→ **AIM OF THE TASK**:
Retype, word for word, every line from the one holding "Definition trimmed_nonblank_lines (content" through the one holding "Definition rendered_types : list" in the entries below, both included, and only those lines.

→ **Collected data entries**:
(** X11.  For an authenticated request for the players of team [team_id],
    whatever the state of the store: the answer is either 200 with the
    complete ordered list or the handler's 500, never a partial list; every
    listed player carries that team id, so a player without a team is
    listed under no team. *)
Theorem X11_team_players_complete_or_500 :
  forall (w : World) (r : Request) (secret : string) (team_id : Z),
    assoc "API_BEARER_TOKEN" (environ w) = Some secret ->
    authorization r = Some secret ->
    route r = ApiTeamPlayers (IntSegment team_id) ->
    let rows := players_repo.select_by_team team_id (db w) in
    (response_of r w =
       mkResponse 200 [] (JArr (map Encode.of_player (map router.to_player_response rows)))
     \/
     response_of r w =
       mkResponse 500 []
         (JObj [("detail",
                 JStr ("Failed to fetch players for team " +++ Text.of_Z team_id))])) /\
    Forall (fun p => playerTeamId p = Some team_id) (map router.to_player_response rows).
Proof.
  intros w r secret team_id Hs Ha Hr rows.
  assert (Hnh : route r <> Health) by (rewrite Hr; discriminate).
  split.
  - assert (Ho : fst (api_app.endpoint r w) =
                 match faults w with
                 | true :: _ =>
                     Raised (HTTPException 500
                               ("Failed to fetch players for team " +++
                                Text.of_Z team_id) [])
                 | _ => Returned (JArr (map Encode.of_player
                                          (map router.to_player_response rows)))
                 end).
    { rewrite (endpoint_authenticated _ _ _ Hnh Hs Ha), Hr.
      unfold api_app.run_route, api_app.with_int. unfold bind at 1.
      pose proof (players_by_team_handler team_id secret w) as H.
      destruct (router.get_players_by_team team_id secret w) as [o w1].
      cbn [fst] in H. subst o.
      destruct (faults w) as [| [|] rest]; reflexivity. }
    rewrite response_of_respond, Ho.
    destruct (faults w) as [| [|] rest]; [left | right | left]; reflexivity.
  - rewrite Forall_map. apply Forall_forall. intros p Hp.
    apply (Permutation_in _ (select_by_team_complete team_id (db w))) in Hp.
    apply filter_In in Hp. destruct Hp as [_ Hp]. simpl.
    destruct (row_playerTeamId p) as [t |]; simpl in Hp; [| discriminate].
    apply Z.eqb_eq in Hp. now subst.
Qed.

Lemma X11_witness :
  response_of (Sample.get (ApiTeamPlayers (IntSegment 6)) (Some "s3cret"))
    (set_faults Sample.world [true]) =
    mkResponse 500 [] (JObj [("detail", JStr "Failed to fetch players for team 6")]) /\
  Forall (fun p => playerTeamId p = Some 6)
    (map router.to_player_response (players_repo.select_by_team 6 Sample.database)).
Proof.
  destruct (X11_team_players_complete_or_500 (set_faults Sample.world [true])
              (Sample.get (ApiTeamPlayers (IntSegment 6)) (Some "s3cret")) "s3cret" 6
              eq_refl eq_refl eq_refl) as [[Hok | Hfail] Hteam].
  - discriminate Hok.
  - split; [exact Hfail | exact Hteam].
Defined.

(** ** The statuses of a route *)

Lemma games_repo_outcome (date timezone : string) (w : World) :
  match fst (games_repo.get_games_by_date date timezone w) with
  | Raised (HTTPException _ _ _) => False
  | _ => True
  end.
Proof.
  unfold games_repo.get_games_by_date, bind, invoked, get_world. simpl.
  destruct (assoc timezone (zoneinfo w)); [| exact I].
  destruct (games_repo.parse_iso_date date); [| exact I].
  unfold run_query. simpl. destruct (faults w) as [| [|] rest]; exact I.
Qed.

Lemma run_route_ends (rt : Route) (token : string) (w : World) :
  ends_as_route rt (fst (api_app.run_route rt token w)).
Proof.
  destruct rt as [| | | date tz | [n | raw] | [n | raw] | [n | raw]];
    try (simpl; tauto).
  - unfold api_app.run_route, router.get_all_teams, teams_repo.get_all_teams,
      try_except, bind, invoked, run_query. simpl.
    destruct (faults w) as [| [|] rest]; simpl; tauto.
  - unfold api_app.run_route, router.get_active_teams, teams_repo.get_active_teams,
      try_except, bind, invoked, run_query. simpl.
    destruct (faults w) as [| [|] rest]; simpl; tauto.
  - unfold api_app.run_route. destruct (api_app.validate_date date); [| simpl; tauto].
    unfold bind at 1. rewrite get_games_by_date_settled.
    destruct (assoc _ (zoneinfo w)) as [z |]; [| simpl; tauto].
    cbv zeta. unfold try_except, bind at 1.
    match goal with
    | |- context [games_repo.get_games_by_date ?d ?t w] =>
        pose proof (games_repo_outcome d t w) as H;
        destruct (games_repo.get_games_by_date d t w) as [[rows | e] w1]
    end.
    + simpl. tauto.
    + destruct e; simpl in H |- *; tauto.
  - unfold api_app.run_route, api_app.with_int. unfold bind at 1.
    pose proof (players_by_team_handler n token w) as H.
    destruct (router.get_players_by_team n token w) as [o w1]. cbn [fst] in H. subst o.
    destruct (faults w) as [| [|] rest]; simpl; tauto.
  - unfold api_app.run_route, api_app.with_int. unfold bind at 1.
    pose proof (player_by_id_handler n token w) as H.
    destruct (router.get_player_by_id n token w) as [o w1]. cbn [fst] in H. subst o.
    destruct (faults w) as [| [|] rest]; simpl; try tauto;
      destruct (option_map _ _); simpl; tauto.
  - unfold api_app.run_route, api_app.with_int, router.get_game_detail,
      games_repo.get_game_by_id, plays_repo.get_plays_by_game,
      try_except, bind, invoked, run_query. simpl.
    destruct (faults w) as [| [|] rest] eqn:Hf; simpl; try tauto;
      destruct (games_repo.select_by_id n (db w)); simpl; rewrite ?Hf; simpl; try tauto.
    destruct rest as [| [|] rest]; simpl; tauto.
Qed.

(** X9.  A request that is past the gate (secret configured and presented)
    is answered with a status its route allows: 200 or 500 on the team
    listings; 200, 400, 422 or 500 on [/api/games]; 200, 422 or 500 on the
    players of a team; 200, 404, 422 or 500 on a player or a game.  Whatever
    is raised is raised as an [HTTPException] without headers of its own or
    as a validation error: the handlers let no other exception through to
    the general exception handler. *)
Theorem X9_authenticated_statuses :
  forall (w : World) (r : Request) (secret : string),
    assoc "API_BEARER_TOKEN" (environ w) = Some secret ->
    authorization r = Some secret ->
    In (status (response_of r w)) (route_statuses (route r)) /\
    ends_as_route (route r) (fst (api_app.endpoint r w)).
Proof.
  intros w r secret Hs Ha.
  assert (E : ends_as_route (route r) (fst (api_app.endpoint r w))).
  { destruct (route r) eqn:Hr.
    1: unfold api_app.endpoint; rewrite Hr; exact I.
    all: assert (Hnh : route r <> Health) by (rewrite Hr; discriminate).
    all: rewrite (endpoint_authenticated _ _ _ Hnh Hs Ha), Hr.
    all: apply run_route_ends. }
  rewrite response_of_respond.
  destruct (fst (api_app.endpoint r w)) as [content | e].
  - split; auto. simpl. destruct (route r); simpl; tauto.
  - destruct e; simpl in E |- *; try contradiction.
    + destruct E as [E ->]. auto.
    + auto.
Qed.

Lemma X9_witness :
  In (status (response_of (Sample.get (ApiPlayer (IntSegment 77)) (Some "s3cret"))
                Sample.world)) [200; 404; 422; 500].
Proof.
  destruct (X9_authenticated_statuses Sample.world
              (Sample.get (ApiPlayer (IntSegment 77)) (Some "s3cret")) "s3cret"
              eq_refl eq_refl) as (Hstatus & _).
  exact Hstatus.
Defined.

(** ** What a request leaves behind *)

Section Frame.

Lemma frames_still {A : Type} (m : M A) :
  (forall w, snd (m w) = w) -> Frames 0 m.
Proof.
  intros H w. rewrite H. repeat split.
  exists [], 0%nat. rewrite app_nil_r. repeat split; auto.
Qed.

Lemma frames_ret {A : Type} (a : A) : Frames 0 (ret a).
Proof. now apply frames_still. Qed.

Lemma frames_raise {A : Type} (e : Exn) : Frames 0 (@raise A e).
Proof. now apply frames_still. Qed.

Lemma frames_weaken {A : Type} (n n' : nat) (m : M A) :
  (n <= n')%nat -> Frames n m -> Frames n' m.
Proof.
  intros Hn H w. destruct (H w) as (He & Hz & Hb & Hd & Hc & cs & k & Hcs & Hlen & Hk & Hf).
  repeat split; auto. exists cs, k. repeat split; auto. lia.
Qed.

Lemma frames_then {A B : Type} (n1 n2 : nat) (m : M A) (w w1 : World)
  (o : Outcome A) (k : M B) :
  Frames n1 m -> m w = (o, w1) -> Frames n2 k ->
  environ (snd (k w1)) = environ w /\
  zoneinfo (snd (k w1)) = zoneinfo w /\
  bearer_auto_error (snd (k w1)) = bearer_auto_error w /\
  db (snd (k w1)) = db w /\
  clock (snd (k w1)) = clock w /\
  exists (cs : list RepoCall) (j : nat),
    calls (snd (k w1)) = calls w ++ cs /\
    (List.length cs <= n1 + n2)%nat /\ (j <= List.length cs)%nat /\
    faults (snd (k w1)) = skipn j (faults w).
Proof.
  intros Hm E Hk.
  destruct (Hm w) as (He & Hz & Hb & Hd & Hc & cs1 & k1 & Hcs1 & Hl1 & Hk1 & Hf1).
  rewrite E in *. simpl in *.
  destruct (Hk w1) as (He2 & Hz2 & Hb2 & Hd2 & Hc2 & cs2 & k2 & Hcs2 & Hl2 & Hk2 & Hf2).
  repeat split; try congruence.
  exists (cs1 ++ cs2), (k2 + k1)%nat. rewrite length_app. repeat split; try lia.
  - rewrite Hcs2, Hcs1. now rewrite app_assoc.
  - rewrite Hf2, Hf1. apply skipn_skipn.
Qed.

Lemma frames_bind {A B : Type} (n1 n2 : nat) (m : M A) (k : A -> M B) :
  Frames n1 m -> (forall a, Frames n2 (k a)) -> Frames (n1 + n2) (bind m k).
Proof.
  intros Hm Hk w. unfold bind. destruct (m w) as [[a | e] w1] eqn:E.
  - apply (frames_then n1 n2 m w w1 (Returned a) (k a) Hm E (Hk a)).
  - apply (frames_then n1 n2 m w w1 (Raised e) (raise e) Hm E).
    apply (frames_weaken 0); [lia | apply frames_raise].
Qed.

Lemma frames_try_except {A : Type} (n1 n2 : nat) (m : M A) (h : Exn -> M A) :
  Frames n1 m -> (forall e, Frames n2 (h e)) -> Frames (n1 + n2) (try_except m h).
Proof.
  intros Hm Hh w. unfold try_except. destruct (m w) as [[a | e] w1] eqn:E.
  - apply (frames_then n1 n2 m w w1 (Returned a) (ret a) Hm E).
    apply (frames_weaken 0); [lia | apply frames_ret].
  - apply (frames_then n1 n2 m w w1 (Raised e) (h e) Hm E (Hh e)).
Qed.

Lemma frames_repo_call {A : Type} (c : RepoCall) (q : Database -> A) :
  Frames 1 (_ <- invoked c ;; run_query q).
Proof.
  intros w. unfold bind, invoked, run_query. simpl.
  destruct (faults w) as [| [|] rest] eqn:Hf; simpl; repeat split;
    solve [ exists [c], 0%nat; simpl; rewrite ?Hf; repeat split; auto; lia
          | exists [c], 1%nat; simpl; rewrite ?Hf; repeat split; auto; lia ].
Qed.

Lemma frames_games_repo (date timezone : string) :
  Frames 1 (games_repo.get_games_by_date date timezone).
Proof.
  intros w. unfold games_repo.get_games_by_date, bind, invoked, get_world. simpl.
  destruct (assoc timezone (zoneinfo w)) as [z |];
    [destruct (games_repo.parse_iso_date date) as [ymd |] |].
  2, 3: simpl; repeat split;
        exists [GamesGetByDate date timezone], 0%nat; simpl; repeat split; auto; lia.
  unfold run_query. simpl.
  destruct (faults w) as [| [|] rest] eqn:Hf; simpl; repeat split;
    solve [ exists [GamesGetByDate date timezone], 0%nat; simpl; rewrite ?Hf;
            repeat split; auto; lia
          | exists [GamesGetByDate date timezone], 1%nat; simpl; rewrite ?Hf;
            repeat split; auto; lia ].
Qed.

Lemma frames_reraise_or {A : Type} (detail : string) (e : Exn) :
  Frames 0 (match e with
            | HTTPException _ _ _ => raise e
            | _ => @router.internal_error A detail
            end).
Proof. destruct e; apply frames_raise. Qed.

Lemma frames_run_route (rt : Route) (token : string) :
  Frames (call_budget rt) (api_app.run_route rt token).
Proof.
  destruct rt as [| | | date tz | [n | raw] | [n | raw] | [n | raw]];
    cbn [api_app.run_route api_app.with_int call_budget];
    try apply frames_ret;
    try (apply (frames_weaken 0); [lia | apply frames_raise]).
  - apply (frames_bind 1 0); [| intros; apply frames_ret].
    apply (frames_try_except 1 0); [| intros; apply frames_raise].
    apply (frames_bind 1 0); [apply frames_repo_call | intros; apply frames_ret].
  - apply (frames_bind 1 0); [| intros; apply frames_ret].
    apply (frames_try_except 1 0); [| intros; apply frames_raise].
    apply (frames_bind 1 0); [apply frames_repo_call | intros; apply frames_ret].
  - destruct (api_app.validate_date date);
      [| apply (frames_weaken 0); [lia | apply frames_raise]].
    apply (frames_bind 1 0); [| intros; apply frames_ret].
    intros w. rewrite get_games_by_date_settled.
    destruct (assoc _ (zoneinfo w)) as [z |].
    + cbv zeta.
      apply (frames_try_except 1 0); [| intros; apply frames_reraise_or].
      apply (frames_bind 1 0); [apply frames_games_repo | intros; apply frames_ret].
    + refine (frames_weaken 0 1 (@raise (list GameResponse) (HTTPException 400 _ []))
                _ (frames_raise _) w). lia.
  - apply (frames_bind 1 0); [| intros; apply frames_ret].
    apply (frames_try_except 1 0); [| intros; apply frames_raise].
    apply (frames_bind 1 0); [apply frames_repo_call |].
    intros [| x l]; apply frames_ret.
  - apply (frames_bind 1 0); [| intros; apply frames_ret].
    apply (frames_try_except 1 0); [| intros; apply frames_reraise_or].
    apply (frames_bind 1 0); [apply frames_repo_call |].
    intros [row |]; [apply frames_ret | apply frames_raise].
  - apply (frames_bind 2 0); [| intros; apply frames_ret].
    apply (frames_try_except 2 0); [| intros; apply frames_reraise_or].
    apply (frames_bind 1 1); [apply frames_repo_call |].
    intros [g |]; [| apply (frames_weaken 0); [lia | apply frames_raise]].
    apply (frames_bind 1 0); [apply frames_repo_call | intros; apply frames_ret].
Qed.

* * *

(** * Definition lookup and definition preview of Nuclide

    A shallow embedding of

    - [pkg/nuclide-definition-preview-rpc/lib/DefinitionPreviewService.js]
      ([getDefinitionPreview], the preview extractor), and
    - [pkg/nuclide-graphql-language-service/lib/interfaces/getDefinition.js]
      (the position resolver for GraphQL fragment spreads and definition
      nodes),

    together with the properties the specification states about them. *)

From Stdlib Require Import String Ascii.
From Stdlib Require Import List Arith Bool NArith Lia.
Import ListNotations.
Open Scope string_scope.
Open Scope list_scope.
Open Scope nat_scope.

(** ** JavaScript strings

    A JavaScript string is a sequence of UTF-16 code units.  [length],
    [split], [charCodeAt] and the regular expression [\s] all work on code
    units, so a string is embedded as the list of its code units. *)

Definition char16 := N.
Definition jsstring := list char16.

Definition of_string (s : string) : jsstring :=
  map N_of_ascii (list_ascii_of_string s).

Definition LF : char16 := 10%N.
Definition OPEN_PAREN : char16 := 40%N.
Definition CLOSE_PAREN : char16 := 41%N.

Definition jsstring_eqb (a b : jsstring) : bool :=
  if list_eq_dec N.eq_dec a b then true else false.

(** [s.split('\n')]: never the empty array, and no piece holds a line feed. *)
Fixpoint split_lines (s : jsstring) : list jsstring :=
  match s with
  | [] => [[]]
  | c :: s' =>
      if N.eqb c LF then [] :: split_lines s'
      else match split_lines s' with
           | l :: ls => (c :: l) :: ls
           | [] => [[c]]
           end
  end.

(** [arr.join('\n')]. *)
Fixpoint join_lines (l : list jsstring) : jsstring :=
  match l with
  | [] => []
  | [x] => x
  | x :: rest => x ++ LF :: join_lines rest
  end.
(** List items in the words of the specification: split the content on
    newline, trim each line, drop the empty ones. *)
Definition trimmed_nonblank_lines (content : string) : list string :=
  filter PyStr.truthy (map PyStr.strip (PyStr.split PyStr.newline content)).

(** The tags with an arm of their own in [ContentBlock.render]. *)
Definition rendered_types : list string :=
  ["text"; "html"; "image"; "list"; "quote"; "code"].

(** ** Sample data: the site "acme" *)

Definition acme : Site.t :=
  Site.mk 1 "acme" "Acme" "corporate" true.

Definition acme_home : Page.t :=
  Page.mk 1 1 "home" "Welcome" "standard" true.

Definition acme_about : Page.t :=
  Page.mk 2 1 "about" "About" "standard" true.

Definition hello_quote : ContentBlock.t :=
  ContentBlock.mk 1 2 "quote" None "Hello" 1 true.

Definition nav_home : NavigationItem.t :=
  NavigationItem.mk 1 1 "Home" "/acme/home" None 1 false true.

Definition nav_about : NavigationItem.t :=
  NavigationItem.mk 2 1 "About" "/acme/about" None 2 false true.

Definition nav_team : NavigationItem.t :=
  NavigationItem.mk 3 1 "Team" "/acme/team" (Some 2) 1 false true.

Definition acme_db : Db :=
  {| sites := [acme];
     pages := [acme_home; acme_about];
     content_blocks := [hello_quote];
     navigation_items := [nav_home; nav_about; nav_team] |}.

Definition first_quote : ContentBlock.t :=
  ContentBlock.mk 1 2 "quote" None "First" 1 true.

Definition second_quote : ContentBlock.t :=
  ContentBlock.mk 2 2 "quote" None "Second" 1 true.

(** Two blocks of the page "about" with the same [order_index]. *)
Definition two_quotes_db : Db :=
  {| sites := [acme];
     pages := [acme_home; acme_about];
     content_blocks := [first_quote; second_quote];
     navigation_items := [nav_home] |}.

→ **OUTPUT FOR THIS TASK**:
Definition trimmed_nonblank_lines (content : string) : list string :=
  filter PyStr.truthy (map PyStr.strip (PyStr.split PyStr.newline content)).

(** The tags with an arm of their own in [ContentBlock.render]. *)
Definition rendered_types : list string :=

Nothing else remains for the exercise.